- Task prompt
From the data below, repeat exactly the lines from the line with "unfold merge_rows. revert rs." to the line with "a command of", both included.

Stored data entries
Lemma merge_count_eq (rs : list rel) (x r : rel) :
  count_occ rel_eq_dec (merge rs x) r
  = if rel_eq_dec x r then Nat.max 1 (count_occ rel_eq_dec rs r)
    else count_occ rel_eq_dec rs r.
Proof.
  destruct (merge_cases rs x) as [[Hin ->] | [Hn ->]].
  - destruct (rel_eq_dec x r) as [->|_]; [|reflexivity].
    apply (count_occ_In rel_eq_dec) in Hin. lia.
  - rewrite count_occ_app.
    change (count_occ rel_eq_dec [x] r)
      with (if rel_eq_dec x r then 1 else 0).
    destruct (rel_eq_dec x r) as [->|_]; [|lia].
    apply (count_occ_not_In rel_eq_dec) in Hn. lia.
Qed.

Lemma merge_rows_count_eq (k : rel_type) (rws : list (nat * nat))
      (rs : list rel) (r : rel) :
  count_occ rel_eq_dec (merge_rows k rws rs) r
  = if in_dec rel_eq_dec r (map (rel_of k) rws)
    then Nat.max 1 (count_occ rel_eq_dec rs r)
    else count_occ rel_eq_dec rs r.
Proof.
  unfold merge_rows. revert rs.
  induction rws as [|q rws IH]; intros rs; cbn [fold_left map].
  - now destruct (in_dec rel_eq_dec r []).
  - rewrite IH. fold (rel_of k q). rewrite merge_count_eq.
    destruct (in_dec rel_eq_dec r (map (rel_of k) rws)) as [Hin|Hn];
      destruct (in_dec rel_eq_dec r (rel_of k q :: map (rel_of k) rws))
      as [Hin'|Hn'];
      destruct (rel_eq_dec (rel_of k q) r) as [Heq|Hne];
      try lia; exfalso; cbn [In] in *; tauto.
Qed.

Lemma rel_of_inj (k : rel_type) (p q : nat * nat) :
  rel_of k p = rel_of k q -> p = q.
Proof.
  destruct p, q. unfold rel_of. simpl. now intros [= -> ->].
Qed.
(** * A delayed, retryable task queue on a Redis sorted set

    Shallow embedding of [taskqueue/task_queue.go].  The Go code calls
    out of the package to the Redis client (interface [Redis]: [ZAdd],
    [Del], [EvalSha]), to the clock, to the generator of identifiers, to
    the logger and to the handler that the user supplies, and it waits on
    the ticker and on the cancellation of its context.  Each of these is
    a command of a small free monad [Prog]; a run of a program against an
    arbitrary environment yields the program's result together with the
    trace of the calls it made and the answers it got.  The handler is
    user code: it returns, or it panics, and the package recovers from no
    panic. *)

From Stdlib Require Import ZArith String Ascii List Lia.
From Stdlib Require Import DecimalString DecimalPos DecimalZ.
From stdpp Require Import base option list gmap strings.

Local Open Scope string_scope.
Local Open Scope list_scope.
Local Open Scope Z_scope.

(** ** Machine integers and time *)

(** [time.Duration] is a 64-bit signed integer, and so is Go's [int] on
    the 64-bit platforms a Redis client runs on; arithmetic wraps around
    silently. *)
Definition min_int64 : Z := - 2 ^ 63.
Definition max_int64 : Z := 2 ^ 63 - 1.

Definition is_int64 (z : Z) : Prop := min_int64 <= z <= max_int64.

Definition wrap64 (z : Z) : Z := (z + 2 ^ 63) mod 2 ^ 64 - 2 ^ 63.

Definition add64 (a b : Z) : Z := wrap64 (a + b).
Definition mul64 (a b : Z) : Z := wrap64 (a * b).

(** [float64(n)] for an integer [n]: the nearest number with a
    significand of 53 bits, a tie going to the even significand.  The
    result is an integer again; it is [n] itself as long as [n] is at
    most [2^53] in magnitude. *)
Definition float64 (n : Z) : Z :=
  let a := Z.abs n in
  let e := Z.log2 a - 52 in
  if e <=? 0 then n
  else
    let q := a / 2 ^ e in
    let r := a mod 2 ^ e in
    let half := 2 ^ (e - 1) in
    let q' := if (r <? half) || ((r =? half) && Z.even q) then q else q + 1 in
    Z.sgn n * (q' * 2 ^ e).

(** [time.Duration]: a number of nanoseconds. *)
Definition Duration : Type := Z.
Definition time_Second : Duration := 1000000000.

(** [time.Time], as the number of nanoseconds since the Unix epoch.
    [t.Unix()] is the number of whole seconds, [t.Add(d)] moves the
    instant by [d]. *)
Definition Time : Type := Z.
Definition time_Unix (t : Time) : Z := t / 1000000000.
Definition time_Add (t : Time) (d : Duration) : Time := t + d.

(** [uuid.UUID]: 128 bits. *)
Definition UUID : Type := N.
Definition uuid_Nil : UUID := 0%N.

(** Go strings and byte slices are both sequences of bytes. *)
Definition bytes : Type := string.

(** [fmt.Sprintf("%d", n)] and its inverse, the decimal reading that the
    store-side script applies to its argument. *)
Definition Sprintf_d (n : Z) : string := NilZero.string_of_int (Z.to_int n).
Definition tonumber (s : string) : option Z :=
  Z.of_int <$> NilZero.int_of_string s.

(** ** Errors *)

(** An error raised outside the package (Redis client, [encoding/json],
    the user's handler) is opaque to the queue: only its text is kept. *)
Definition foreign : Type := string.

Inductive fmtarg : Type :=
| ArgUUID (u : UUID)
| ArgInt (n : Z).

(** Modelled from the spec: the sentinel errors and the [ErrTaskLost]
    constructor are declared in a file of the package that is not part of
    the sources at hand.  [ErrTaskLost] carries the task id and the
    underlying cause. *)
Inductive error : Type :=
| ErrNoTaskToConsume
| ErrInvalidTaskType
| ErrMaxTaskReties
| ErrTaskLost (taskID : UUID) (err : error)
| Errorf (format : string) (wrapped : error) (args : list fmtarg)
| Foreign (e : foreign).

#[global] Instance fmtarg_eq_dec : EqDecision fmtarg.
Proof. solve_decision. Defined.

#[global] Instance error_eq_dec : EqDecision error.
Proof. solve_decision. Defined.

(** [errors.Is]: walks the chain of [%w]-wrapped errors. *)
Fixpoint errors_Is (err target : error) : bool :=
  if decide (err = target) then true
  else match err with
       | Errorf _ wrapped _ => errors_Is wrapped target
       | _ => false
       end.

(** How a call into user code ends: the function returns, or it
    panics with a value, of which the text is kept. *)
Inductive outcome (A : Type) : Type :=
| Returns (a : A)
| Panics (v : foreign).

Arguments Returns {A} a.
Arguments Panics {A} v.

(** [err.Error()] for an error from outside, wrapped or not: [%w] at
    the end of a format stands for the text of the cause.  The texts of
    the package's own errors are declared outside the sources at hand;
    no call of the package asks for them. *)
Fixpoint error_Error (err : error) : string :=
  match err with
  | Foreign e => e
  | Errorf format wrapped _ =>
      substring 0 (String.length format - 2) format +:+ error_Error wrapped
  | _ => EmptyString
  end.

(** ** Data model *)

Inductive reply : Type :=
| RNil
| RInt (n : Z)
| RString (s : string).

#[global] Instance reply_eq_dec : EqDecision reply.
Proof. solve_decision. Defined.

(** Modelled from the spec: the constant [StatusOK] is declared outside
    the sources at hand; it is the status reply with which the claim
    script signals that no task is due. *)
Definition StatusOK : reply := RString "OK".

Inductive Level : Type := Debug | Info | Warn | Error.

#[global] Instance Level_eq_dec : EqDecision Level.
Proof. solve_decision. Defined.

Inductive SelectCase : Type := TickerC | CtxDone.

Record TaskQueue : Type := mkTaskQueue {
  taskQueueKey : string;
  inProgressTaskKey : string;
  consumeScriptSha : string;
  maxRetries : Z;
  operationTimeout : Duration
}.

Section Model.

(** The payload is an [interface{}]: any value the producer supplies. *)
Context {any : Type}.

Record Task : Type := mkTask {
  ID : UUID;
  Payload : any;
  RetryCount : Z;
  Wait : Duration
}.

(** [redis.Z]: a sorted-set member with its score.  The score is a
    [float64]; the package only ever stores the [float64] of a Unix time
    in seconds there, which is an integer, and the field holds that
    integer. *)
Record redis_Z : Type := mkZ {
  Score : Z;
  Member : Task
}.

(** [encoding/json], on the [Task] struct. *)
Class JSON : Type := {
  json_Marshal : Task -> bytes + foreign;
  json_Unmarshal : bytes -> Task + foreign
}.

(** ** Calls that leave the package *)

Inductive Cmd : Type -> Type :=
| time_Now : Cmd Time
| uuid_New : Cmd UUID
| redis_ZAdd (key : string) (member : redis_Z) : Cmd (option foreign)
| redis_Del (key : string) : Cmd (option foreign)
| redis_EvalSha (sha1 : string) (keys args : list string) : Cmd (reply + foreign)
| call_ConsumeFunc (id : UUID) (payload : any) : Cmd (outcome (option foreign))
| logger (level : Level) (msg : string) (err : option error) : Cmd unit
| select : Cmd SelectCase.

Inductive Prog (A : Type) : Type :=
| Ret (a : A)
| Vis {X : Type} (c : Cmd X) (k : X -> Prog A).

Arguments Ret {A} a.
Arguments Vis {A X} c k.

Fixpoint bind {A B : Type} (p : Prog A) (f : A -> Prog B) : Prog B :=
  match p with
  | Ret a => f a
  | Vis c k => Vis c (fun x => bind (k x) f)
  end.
--
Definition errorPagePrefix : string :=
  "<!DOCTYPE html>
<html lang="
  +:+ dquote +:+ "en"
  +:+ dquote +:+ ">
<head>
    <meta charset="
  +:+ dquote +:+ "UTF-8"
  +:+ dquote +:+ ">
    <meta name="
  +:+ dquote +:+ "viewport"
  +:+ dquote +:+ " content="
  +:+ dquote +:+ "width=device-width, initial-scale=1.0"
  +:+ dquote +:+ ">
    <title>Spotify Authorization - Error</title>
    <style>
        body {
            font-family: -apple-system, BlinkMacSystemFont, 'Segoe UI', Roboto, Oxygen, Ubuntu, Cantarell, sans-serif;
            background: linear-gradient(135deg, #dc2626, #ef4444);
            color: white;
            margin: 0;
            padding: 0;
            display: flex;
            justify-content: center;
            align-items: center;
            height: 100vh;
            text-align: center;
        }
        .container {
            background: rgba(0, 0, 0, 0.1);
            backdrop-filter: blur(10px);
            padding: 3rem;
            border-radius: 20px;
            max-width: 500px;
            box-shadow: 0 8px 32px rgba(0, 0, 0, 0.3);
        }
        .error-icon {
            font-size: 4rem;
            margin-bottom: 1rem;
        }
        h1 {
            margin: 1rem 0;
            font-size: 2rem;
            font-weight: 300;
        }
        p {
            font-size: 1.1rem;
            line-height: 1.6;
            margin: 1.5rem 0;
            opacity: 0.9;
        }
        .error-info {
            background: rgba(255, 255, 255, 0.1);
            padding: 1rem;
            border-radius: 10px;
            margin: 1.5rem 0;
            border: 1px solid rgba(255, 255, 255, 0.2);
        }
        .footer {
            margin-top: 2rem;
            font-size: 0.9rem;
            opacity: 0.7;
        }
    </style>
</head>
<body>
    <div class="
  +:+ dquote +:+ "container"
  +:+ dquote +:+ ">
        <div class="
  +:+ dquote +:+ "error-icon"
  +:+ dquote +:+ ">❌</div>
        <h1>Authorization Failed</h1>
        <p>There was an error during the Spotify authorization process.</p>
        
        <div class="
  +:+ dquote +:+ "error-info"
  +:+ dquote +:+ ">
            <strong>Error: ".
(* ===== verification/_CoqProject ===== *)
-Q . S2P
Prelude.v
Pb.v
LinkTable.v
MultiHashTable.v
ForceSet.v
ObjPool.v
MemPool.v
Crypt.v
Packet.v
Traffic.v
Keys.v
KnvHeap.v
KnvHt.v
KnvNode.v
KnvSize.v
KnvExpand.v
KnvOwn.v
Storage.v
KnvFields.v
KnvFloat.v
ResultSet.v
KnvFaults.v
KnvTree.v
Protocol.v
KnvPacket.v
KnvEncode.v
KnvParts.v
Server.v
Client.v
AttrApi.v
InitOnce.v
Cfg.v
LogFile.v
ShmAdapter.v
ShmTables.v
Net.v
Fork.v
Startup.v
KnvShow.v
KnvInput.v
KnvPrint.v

- Task result
  unfold merge_rows. revert rs.
  induction rws as [|q rws IH]; intros rs; cbn [fold_left map].
  - now destruct (in_dec rel_eq_dec r []).
  - rewrite IH. fold (rel_of k q). rewrite merge_count_eq.
    destruct (in_dec rel_eq_dec r (map (rel_of k) rws)) as [Hin|Hn];
      destruct (in_dec rel_eq_dec r (rel_of k q :: map (rel_of k) rws))
      as [Hin'|Hn'];
      destruct (rel_eq_dec (rel_of k q) r) as [Heq|Hne];
      try lia; exfalso; cbn [In] in *; tauto.
Qed.

Lemma rel_of_inj (k : rel_type) (p q : nat * nat) :
  rel_of k p = rel_of k q -> p = q.
Proof.
  destruct p, q. unfold rel_of. simpl. now intros [= -> ->].
Qed.
(** * A delayed, retryable task queue on a Redis sorted set

    Shallow embedding of [taskqueue/task_queue.go].  The Go code calls
    out of the package to the Redis client (interface [Redis]: [ZAdd],
    [Del], [EvalSha]), to the clock, to the generator of identifiers, to
    the logger and to the handler that the user supplies, and it waits on
    the ticker and on the cancellation of its context.  Each of these is
    a command of a small free monad [Prog]; a run of a program against an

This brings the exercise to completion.